(Task inputs)
(** C6 (amended): a PATCH with a well-formed identifier and an empty body,
    be it an object without fields or no parsed body at all, is answered
    400 by the handler, with no store call and no change to the database,
    whatever key is sent.  With a non-empty body the handler issues one
    [updateOne] whose [$set] is the body as received; when the body does
    not name [_id], on an existing item the answer is 200, every field of
    the body is in the item with the value sent, whatever its name, and the
    fields the body does not name are as before. *)
Theorem patch_empty_or_merge serverKey (req : Request) (d : Db) gen :
  isValid (params_id req) = true →
  (req_body req = None ∨ req_body req = Some ∅ →
   patch_item req = Done (json 400 (BError "No fields provided for update")) ∧
   (∀ db, calls (run db gen (serve serverKey PatchItem req)) = [] ∧
          db_after (run db gen (serve serverKey PatchItem req)) = db) ∧
   (authorized serverKey req →
    response (run (Some d) gen (serve serverKey PatchItem req))
    = json 400 (BError "No fields provided for update"))) ∧
  (∀ body : Doc,
   req_body req = Some body → body ≠ ∅ →
   patch_item req
   = Await (UpdateOne Items (fromHex (params_id req)) body)
           (updated_reply "Item partially updated") server_error ∧
   (body !! "_id" = None → authorized serverKey req →
    ∀ old, items d !! fromHex (params_id req) = Some old →
    ∃ new d',
      run (Some d) gen (serve serverKey PatchItem req)
      = {| response := json 200 (BMessage "Item partially updated");
           db_after := Some d';
           calls := [Log (UpdateOne Items (fromHex (params_id req)) body)] |} ∧
      items d' !! fromHex (params_id req) = Some new ∧
      (∀ k v, body !! k = Some v → new !! k = Some v) ∧
      (∀ k, body !! k = None → new !! k = old !! k) ∧
      (∀ j, j ≠ fromHex (params_id req) → items d' !! j = items d !! j) ∧
      products d' = products d)).
Proof.
  intros Hid. split.
  - intros Hb. pose proof (patch_item_empty req Hid Hb) as Hp.
    split; [done|]. split.
    + intros db.
      destruct (serve_gated_cases serverKey PatchItem req eq_refl)
        as [[_ ->]|[(_ & _ & ->)|(_ & _ & ->)]]; simpl route_handler;
        rewrite ?Hp; done.
    + intros Hauth. rewrite (serve_authorized _ _ _ Hauth).
      simpl route_handler. by rewrite Hp.
  - intros body Hb Hne.
    pose proof (patch_item_nonempty req body Hid Hb Hne) as Hp.
    split; [done|]. intros Hno Hauth old Hold.
    rewrite (serve_authorized _ _ _ Hauth). simpl route_handler.
    rewrite Hp.
    rewrite (run_update_found d gen Items _ _ old)
      by (done || by apply rewrites_id_unnamed).
    eexists _, _. split; [reflexivity|]. simpl.
    rewrite lookup_insert_eq. split; [reflexivity|].
    split; [intros k v Hk; by apply set_lookup_named|].
    split; [intros k Hk; by apply set_lookup_other|].
    split; [|done]. intros j Hj. by rewrite lookup_insert_ne.
Qed.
(End Task inputs)
### What is being asked
Filter the records down to the lines that contain the string "BError", and copy those lines.

### Your response
   patch_item req = Done (json 400 (BError "No fields provided for update")) ∧
    = json 400 (BError "No fields provided for update"))) ∧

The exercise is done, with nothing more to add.